Unable to sleep? Wide awake or so sleepy?

14 May 2018

Written by Jennie Bayliss

How is your sleep these days? When did you last leap out of bed in the morning feeling totally refreshed and raring to go? OK, some people never leap out of bed! But feeling refreshed—when was that? If it’s a distant memory, then you are definitely not alone. So many people have low levels exhaustion as a constant companion. This is, in part, is down to a lack of deep and refreshing sleep. Improve your sleep—and who knows, then maybe you too will feel like leaping out of bed.

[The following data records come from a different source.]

(* ===== verification/TxListRuns.v ===== *)
(** What transaction lists promise: runs of operations on the nonce-sorted map
    compared with a plain map, filtering in spite of the cached caps, and
    gapless lists of executable transactions. *)
From S2P Require Import Prelude Types Heap TxList.

Section runs.
Context `{MapRange} {E : Type}.

(** * The nonce-sorted map against a plain map *)
Inductive sm_op :=
  | OpGet (nonce : Z) | OpPut (tx : Transaction) | OpForward (threshold : Z) | OpFilter (f : Transaction → bool)
  | OpCap (threshold : Z) | OpRemove (nonce : Z) | OpReady (start : Z) | OpLen | OpFlatten.
Inductive sm_answer := ATx (tx : option Transaction) | ATxs (l : list Transaction) | AFound (b : bool) | ALen (n : Z) | ADone.
Definition op_ok (o : sm_op) : Prop :=
  match o with OpPut tx => is_u64 (AccountNonce tx) | OpCap t => 0 ≤ t | _ => True end.

Definition sm_step (m : txSortedMap) (o : sm_op) : Result E (sm_answer * txSortedMap) :=
  match o with
  | OpGet n => Ok (ATx (Get m n), m)
  | OpPut tx => Ok (ADone, Put m tx)
  | OpForward t => '(l, m) ← Forward m t; Ok (ATxs l, m)
  | OpFilter f => let '(l, m) := Filter m f in Ok (ATxs l, m)
  | OpCap t => '(l, m) ← Cap m t; Ok (ATxs l, m)
  | OpRemove n => '(b, m) ← sm_Remove m n; Ok (AFound b, m)
  | OpReady s => '(l, m) ← Ready m s; Ok (ATxs l, m)
  | OpLen => Ok (ALen (Len m), m)
  | OpFlatten => let '(l, m) := Flatten m in Ok (ATxs l, m)
  end.
(** The same on a map, in nonce order: below the threshold, satisfying the
    filter, above the limit (the highest first), the run from the first nonce. *)
Definition spec_step (items : gmap Z Transaction) (o : sm_op) : sm_answer * gmap Z Transaction :=
  let ks := sorted_keys items in
  match o with
  | OpGet n => (ATx (items !! n), items)
  | OpPut tx => (ADone, <[AccountNonce tx := tx]> items)
  | OpForward t => (ATxs (pick items (filter (λ k, k < t) ks)), filter (λ kv, t ≤ kv.1) items)
  | OpFilter f => (ATxs (filter (λ tx, f tx = true) (sorted_txs items)), filter (λ kv, f kv.2 = false) items)
  | OpCap t => let gone := drop (Z.to_nat t) ks in (ATxs (pick items (reverse gone)), without gone items)
  | OpRemove n => (AFound (bool_decide (is_Some (items !! n))), delete n items)
  | OpReady s =>
      let run := if head ks is Some first then if s <? first then [] else run_of first ks else [] in
      (ATxs (pick items run), without run items)
  | OpLen => (ALen (Z.of_nat (size items)), items)
  | OpFlatten => (ATxs (sorted_txs items), items)
  end.
(** What a filter returns comes in the order of the map. *)
Definition agree (o : sm_op) (a b : sm_answer) : Prop :=
  match o, a, b with OpFilter _, ATxs l, ATxs l' => l ≡ₚ l' | OpFilter _, _, _ => False | _, _, _ => a = b end.

Fixpoint sm_run (m : txSortedMap) (ops : list sm_op) : Result E (list sm_answer * txSortedMap) :=
  match ops with
  | [] => Ok ([], m)
  | o :: ops => '(a, m) ← sm_step m o; '(l, m) ← sm_run m ops; Ok (a :: l, m)
  end.
Fixpoint spec_run (items : gmap Z Transaction) (ops : list sm_op) : list sm_answer * gmap Z Transaction :=
  match ops with
  | [] => ([], items)
  | o :: ops => let '(a, items) := spec_step items o in let '(l, items) := spec_run items ops in (a :: l, items)
  end.
Fixpoint all_agree (ops : list sm_op) (l l' : list sm_answer) : Prop :=
  match ops, l, l' with
  | [], [], [] => True
  | o :: ops, a :: l, b :: l' => agree o a b ∧ all_agree ops l l'
  | _, _, _ => False
  end.

Lemma sm_step_ok m o : sm_ok m → op_ok o →
  ∃ a m', sm_step m o = Ok (a, m') ∧ agree o a (spec_step (smItems m) o).1 ∧ sm_ok m' ∧ smItems m' = (spec_step (smItems m) o).2.
Proof.
  intros Hok Ho. destruct o as [n|tx|t|f|t|n|s| |]; cbn [sm_step spec_step].
  - by exists (ATx (Get m n)), m.
  - destruct (Put_ok m tx Hok Ho). by exists ADone, (Put m tx).
  - destruct (Forward_ok (E := E) m t Hok) as (m' & -> & Hm & Hi). by eexists _, m'.
  - destruct (Filter_ok m f Hok) as (Hl & Hm & Hi). destruct (Filter m f) as [l m']. by eexists _, m'.
  - destruct (Cap_ok (E := E) m t Hok Ho) as (m' & -> & Hm & Hi). by eexists _, m'.
  - destruct (sm_Remove_ok (E := E) m n Hok) as (m' & -> & Hm & Hi). by eexists _, m'.
  - destruct (Ready_ok (E := E) m s Hok) as (m' & -> & Hm & Hi). by eexists _, m'.
  - by exists (ALen (Len m)), m.
  - destruct (Flatten_ok m Hok) as (Hl & Hm & Hi). destruct (Flatten m) as [l m']. cbn in *. subst l. by eexists _, m'.
Qed.
Lemma sm_run_ok m ops : sm_ok m → Forall op_ok ops →
  ∃ l m', sm_run m ops = Ok (l, m') ∧ all_agree ops l (spec_run (smItems m) ops).1 ∧ sm_ok m' ∧ smItems m' = (spec_run (smItems m) ops).2.
Proof.
  intros Hok Hops. revert m Hok. induction Hops as [|o ops Ho _ IH]; intros m Hok; [by exists [], m|]. cbn [sm_run spec_run].
  destruct (sm_step_ok m o Hok Ho) as (a & m1 & -> & Ha & Hm1 & Hi1). cbn [mbind result_bind].
  destruct (IH m1 Hm1) as (l & m2 & -> & Hl & Hm2 & Hi2). rewrite Hi1 in Hl, Hi2. cbn [mbind result_bind].
  destruct (spec_step (smItems m) o) as [b items1]. cbn [fst snd] in *. destruct (spec_run items1 ops) as [l' items2].
  cbn [fst snd] in *. by exists (a :: l), m2.
Qed.

(** the nonce-sorted map of the transaction pool refines a plain map from
    nonces.  From the empty map, any run of its operations succeeds (no index
    of the heap, the cache or the map is ever out of range, and every loop
    terminates) and answers what the map alone determines: everything below a
    threshold, everything over a limit from the highest nonce down, the
    consecutive transactions from the lowest nonce, the sorted list. *)
Theorem sorted_map_refines ops :
  Forall op_ok ops →
  ∃ l m, sm_run newTxSortedMap ops = Ok (l, m) ∧ all_agree ops l (spec_run ∅ ops).1 ∧ smItems m = (spec_run ∅ ops).2.
Proof.
  intros Hops. destruct (sm_run_ok newTxSortedMap ops sm_ok_empty Hops) as (l & m & Hrun & Hl & _ & Hi). by exists l, m.
Qed.

(** * The list of an account *)
Definition affordable (costLimit gasLimit : Z) (tx : Transaction) : Prop := Cost tx ≤ costLimit ∧ TxGasLimit tx ≤ gasLimit.
Record list_ok (l : txList) : Prop := {
  lo_txs : sm_ok (txs l);
  lo_caps n tx : smItems (txs l) !! n = Some tx → affordable (costcap l) (gascap l) tx
}.
Lemma list_ok_new b : list_ok (newTxList b).
Proof. split; [apply sm_ok_empty|]. cbn. intros n tx. by rewrite lookup_empty. Qed.
Lemma list_ok_sub l m : list_ok l → sm_ok m → smItems m ⊆ smItems (txs l) → list_ok (set_txs l m).
Proof. intros [_ Hc] Hm Hsub. split; [done|]. cbn. intros n tx Hn. eapply Hc, lookup_weaken; eauto. Qed.
Lemma Add_ok l tx bump ok old l' : list_ok l → is_u64 (AccountNonce tx) → Add l tx bump = (ok, old, l') →
  list_ok l' ∧ (ok = true → old = smItems (txs l) !! AccountNonce tx ∧ smItems (txs l') = <[AccountNonce tx := tx]> (smItems (txs l))) ∧
  (ok = false → l' = l).
Proof.
  intros [Hm Hc] Hu. unfold Add. cbv zeta. match goal with |- context [if ?b then _ else _] => destruct b end; intros [= <- <- <-].
  2: { split_and!; [by split|done|done]. }
  destruct (Put_ok (txs l) tx Hm Hu) as [Hm' Hi]. split_and!; [|done|done]. split; [done|]. cbn [txs costcap gascap].
  intros n tx'. rewrite Hi. destruct (decide (n = AccountNonce tx)) as [->|Hne].
  - rewrite lookup_insert_eq. intros [= ->]. unfold affordable. destruct (Z.ltb_spec (costcap l) (Cost tx')), (Z.ltb_spec (gascap l) (TxGasLimit tx')); lia.
  - rewrite lookup_insert_ne by done. intros [? ?]%Hc. unfold affordable.
    destruct (Z.ltb_spec (costcap l) (Cost tx)), (Z.ltb_spec (gascap l) (TxGasLimit tx)); lia.
Qed.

Why we need to sleep and what happens during slumber

A serious lack of sleep can lead to physical and emotional problems, but even a few nights of disrupted sleep can leave you feeling lack-lustre and perhaps even grumpy. Although our body maintains and repairs our body whilst we sleep, more than this, sleep is required to rewrite the neural pathways in the brain. This process includes the filing, sorting and sifting of our memories and learnt behaviours from the information gathered during the day—consciously and subconsciously.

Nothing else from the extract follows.